Ed O’Neill, the NYPD’s chief of department, announced this week that there have been 439 shootings in in the city so far this year, compared to 403 during the same period last year. Similarly, the number of shooting victims so far this year rose to 520 people, compared to 467 in the first five months of 2014.
Through May, there were 98 gun deaths in the city this year, compared to 69 last year. And there’s been an overall uptick in murders too, from 103 in the first five months of 2014, to 135 this year. Most of the shootings, de Blasio said this week, are related to “gang- and crew-related activity.”
“We’re struggling with homicides and shootings,” O’Neill told reporters.
But the numbers are still much better than they were even a decade or two ago, and represent what the NYPD is calling the “new normal.”
Plus, overall crime in New York has dropped 6 percent this year.
In 2014, de Blasio’s first year in office, the number of police stops dropped dramatically, to 46,235, and yet the murder rate also fell to another historic low. The mayor told reporters Tuesday that this reduction in police stops will ultimately help officers reduce gun violence.
"We’ve taken time away from the needless stops," de Blasio said, according to DNAinfo. "We’ve taken time away from the low-level marijuana arrests. We’ve put that time into going after serious crime. You’re giving them better technology, better training. That will clearly turn the tide."
The NYPD will also start its “Summer All Out” program this month, in which officers will be redeployed to high-crime areas.
For Patrick Lynch, president of the Patrolmen’s Benevolent Association, the city’s largest police union, the NYPD simply needs more cops.
"There are not enough police officers on patrol so management has to steal from one area of policing to shore up another,” he said in a statement to HuffPost. “There are also multiple levels of intense oversight and constant second guessing of officers enforcing the law that is counterproductive. We need thousands of more police officers and they need to have the backing and support of management and the city to do the difficult and dangerous job of getting guns off the streets and reducing crime."
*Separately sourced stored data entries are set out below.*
(* ===== verification/TuiDraw.v ===== *)
(** * Drawing the terminal UI ([tui/src/app.rs])

    What [App::draw] hands to ratatui: a list of widgets, each with the part of
    the screen it fills.  The layout solver and the geometry of blocks are the
    class [Ratatui]. *)

From S2P Require Import Prelude NetAddr LibMetric Tui.

(** ** Values of ratatui *)

Record Rect := { x : Z; y : Z; width : Z; height : Z }.

Inductive Constraint := Length (n : Z) | Min (n : Z).

Inductive Color := Green | Red | Yellow | Magenta | Gray | DarkGray | Blue.
Inductive Modifier := CROSSED_OUT | BOLD.

Record Style := { fg : option Color; modifier : option Modifier }.
Definition Style_default : Style := {| fg := None; modifier := None |}.
Definition with_fg (c : Color) : Style := {| fg := Some c; modifier := None |}.
Definition add_modifier (m : Modifier) (s : Style) : Style := {| fg := fg s; modifier := Some m |}.

Record Span := { content : string; span_style : Style }.
Definition span_raw (s : string) : Span := {| content := s; span_style := Style_default |}.
Definition span_styled (s : string) (st : Style) : Span := {| content := s; span_style := st |}.

(** [Spans]: a line. *)
Notation Spans := (list Span).

Record Block := { borders_all : bool; title : option string; border_style : Style }.

Inductive Widget :=
  | WTabs (titles : list Spans) (block : Block) (style : Style) (divider : string)
  | WBlock (block : Block)
  | WParagraph (text : list Spans) (style : Style) (block : option Block) (wrap_trim : option bool)
  | WList (items : list (list Spans)) (highlight_symbol : string) (selected : option Z).

Class Ratatui := {
  split : list Constraint -> Rect -> list Rect;
  inner : Z -> Z -> Rect -> Rect;
  block_inner : Block -> Rect -> Rect;
  right : Rect -> Z;
  bottom : Rect -> Z;
}.

(** [Layout::split] returns one chunk for each constraint. *)
Class RatatuiLaws `{Ratatui} := {
  split_length : forall cs r, length (split cs r) = length cs;
}.

(** Saturating arithmetic on [u16]. *)
Definition saturating_add16 (a b : Z) : Z := Z.min (a + b) (2 ^ 16 - 1).
Definition saturating_sub16 (a b : Z) : Z := Z.max (a - b) 0.

Section Draw.
Context `{F : F64} `{R : Ratatui} (show : Z -> string).

(** What was rendered, and where. *)
Definition Frame : Type := list (Widget * Rect).

(** [chunks[i]] *)
Definition chunk (i : nat) (chunks : list Rect) : outcome Rect :=
  match chunks !! i with Some r => Done r | None => Panic end.

(** [Iterator::reduce] *)
Definition reduce {A} (f : A -> A -> A) (l : list A) : option A :=
  match l with [] => None | a :: l => Some (fold_left f l a) end.

(** ** [draw_log], [draw_top_bar] *)

Definition draw_log (a : App) (r : Rect) : Frame :=
  let text := [[span_raw (log_text a)]] in
  let block := {| borders_all := true; title := Some "Error Log"; border_style := Style_default |} in
  [(WParagraph text (with_fg Gray) (Some block) (Some true), r)].

Definition available_count (a : App) : Z :=
  default 0 (reduce Z.add ((fun b => if decide (status (bm_metric b) = Normal) then 1 else 0) <$> backends (fetcher a))).

Definition draw_top_bar (a : App) (r : Rect) : Frame :=
  let r := inner 0 1 r in
  let tab_labels := [span_raw ("available backends : " +:+ show (available_count a))] in
  let tabs := (fun s => [s]) <$> tab_labels in
  [(WTabs tabs {| borders_all := false; title := None; border_style := with_fg DarkGray |} (with_fg DarkGray) "|", r)].

(** ** [draw_backends] *)

Definition header_spans : Spans :=
  [span_raw ("   " +:+ pad_right 10 "name"); span_raw (pad_right 12 "status"); span_raw (pad_right 12 "active_conn");
   span_raw (pad_right 12 "conn_time"); span_raw (pad_right 12 "proto")].

(** The header moves in from the border. *)
Definition header_chunk (c : Rect) : Rect :=
  let c := {| x := Z.min (saturating_add16 (x c) 1) (right c); y := y c; width := width c; height := height c |} in
  let c := {| x := x c; y := y c; width := saturating_sub16 (width c) 1; height := height c |} in
  let c := {| x := x c; y := Z.min (saturating_add16 (y c) 1) (bottom c); width := width c; height := height c |} in
  {| x := x c; y := y c; width := width c; height := saturating_sub16 (height c) 1 |}.

(** Whether a request about a row is pending. *)
Definition crossed_out (a : App) (id : nat) : bool :=
  pending (fetcher a) && bool_decide (pending_on_id (fetcher a) = id).

Definition current_status (a : App) (id : nat) : Modifier :=
  if crossed_out a id then CROSSED_OUT else BOLD.

Definition status_style (s : BackendStatus) : Style :=
  match s with
  | Normal => with_fg Green
  | Closed => with_fg Red
  | Unknown => with_fg Yellow
  | ForceClosed => with_fg Magenta
  end.

(** The line of a backend; the connection time in milliseconds. *)
Definition backend_line (m : Modifier) (b : BackendMetric) : Spans :=
  let plain := add_modifier m Style_default in
  [span_styled (pad_right 10 (bm_backend_name b)) (add_modifier m (status_style (status (bm_metric b))));
   span_styled (pad_right 12 (show_status (status (bm_metric b)))) plain;
   span_styled (pad_right 12 (show (active_connections (bm_metric b)))) plain;
   span_styled (pad_right 12 (show (connection_time (bm_metric b) / 1000000) +:+ "ms")) plain;
   span_styled (pad_right 12 (show_protocol (protocol (bm_metric b)))) plain].

Definition backend_item (a : App) (list_chunk : Rect) (id : nat) (b : BackendMetric) : list Spans :=
  [backend_line (current_status a id) b; [span_raw (spaces (Z.to_nat (width list_chunk)))]].

Definition draw_backends (a : App) (r : Rect) : outcome Frame :=
  let block := {| borders_all := true; title := Some "Backends"; border_style := Style_default |} in
  let chunks := split [Length 2; Min 2] r in
  header ← chunk 0 chunks;
  rows ← chunk 1 chunks;
  let list_chunk := block_inner block rows in
  Done [(WBlock block, r);
        (WParagraph [header_spans] (with_fg Blue) None None, header_chunk header);
        (WList (imap (backend_item a list_chunk) (backends (fetcher a))) ">> " (backends_state a), list_chunk)].

(** ** [App::draw] *)

Definition main_constraints (a : App) : list Constraint :=
  [Length 2; Min 2; Length (if decide (log_text a = EmptyString) then 0 else 4)].

Definition draw (a : App) (fsize : Rect) : outcome Frame :=
  let chunks_main := split (main_constraints a) fsize in
  top ← chunk 0 chunks_main;
  mid ← chunk 1 chunks_main;
  backends ← draw_backends a mid;
  log ← chunk 2 chunks_main;
  Done (draw_top_bar a top ++ backends ++ draw_log a log).

(** ** Properties *)

(** The text of a line. *)
Fixpoint line_text (l : Spans) : string :=
  match l with [] => EmptyString | s :: l => (content s +:+ line_text l)%string end.

Lemma fold_left_add l n : fold_left Z.add l n = n + foldr Z.add 0 l.
Proof. revert n; induction l as [|z l IH]; intros n; cbn; [lia|]. rewrite IH. lia. Qed.

(** The top bar counts the backends that take requests. *)
Lemma available_count_spec a :
  available_count a = Z.of_nat (length (filter (fun b => status (bm_metric b) = Normal) (backends (fetcher a)))).
Proof.
  unfold available_count. set (f := fun b : BackendMetric => _).
  assert (H : forall l, foldr Z.add 0 (f <$> l) = Z.of_nat (length (filter (fun b => status (bm_metric b) = Normal) l))).
  { induction l as [|b l IH]; [done|]. rewrite fmap_cons, filter_cons. cbn [foldr]. rewrite IH. unfold f.
    case_decide; cbn [length]; lia. }
  rewrite <- H. destruct (backends (fetcher a)) as [|b l]; [done|]. cbn [fmap list_fmap reduce default].
  by rewrite fold_left_add.
Qed.

Lemma chunk_split `{!RatatuiLaws} i cs r : (i < length cs)%nat -> exists c, chunk i (split cs r) = Done c.
Proof.
  intros Hi. unfold chunk. destruct (lookup_lt_is_Some_2 (split cs r) i) as [c ->]; [by rewrite split_length|]. by exists c.
Qed.

(** The columns of a row line up with the header's when the name and the
    numbers fit their columns. *)
Theorem row_aligned m b :
  (String.length (bm_backend_name b) <= 10)%nat ->
  (String.length (show (active_connections (bm_metric b))) <= 12)%nat ->
  (String.length (show (connection_time (bm_metric b) / 1000000)%Z) <= 10)%nat ->
  (String.length (line_text (backend_line m b)) + 3 = String.length (line_text header_spans))%nat.
Proof.
  intros H1 H2 H3. change (String.length (line_text header_spans)) with 61%nat. unfold backend_line.
  assert (String.length (show_status (status (bm_metric b))) = 12%nat) as Hs by (by destruct (status _)).
  assert (String.length (show_protocol (protocol (bm_metric b))) = 12%nat) as Hp by (by destruct (protocol _)).
  cbn [line_text content span_styled].
  rewrite !str_length_app, !pad_right_length, str_length_app, Hs, Hp. cbn [String.length]. lia.
Qed.

(** The screen shows every backend in order, one item each, with the selection
    of the keys; the item of the backend a request is pending on is crossed out
    and every other is bold; names are coloured by status; the bar counts the
    backends that take requests; and the log has room exactly when there is an
    error to show.  Drawing never indexes a chunk that is not there. *)
Theorem draw_spec `{!RatatuiLaws} a fsize :
  exists top mid log rows list_chunk,
    split (main_constraints a) fsize = [top; mid; log] /\
    draw a fsize = Done (draw_top_bar a top ++ [
      (WBlock {| borders_all := true; title := Some "Backends"; border_style := Style_default |}, mid);
      (WParagraph [header_spans] (with_fg Blue) None None, header_chunk (default mid (split [Length 2; Min 2] mid !! 0%nat)));
      (WList rows ">> " (backends_state a), list_chunk)] ++ draw_log a log) /\
    length rows = length (backends (fetcher a)) /\
    (forall id b, backends (fetcher a) !! id = Some b ->
      exists line blank, rows !! id = Some [line; blank] /\ line = backend_line (current_status a id) b /\
        (current_status a id = CROSSED_OUT <-> pending (fetcher a) = true /\ pending_on_id (fetcher a) = id)) /\
    (main_constraints a !! 2%nat = Some (Length 0) <-> log_text a = EmptyString).
Proof.
  assert (Hs : exists top mid log, split (main_constraints a) fsize = [top; mid; log]).
  { pose proof (split_length (main_constraints a) fsize) as Hl. destruct (split _ fsize) as [|top [|mid [|log [|]]]]; try done. eauto. }
  destruct Hs as (top & mid & log & Hs).
  assert (Hm : exists header body, split [Length 2; Min 2] mid = [header; body]).
  { pose proof (split_length [Length 2; Min 2] mid) as Hl. destruct (split _ mid) as [|h [|b [|]]]; try done. eauto. }
  destruct Hm as (header & body & Hm). exists top, mid, log. unfold draw. rewrite Hs. cbn [chunk lookup list_lookup mbind outcome_bind].
  unfold draw_backends. rewrite Hm. cbn.
  eexists _, _. split; [done|]. split; [done|]. split; [by rewrite length_imap|]. split.
  - intros id b Hb. rewrite list_lookup_imap, Hb. cbn. eexists _, _. split; [done|]. split; [done|].
    unfold current_status, crossed_out. destruct (pending _); cbn; [|by split; [|intros [? _]]].
    case_bool_decide; by split; [|intros []].
  - unfold main_constraints. cbn. case_decide; split; try done.
Qed.
End Draw.

(** ** Witnesses *)

Lemma row_aligned_witness :
  (String.length (line_text (backend_line (fun _ => "0") BOLD example_row)) + 3
    = String.length (line_text header_spans))%nat.
Proof. apply (row_aligned (fun _ => "0") BOLD example_row); cbn; lia. Defined.

(** Chunks stacked by their constraint. *)
Definition stack_ratatui : Ratatui := {|
  split := fun cs r => (fun _ => r) <$> cs;
  inner := fun _ _ r => r;
  block_inner := fun _ r => r;
  right := fun r => saturating_add16 (x r) (width r);
  bottom := fun r => saturating_add16 (y r) (height r);
|}.

#[export] Instance stack_laws : @RatatuiLaws stack_ratatui.
Proof. split. intros cs r. apply length_fmap. Qed.

Definition screen : Rect := {| x := 0; y := 0; width := 80; height := 24 |}.

Lemma draw_spec_witness :
  exists top mid log : Rect, split (Ratatui := stack_ratatui) (main_constraints listed_app) screen = [top; mid; log].
Proof.
  destruct (draw_spec (R := stack_ratatui) (fun _ => "0") listed_app screen) as (top & mid & log & _ & _ & H & _).
  by exists top, mid, log.
Defined.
Both NYPD Commissioner William Bratton and the New York City Council have been pushing to de Blasio to hire 1,000 additional police officers, but the mayor has repeatedly pushed back against the idea.
More cops are unnecessary, de Blasio told ABC News over the weekend, because police now have more tools at their disposal, including tablets, smartphones and the gunshot-detection system ShotSpotter.
In an interview with "The Daily Show" Tuesday night, de Blasio stood by his police reforms. Host Jon Stewart told the mayor, "You know as well as I do, the minute shootings go up, and the minute murders go up, political pressure is going to become immense. Get this out of our sight. People don’t care about the Constitution when they feel like it’s not safe.”
“Well,” de Blasio replied, “I think the good news is, in this city, we had a real thorough debate, and people did vote in favor of constitutional rights and respect for communities, while having strong policing. There’s no dichotomy here.”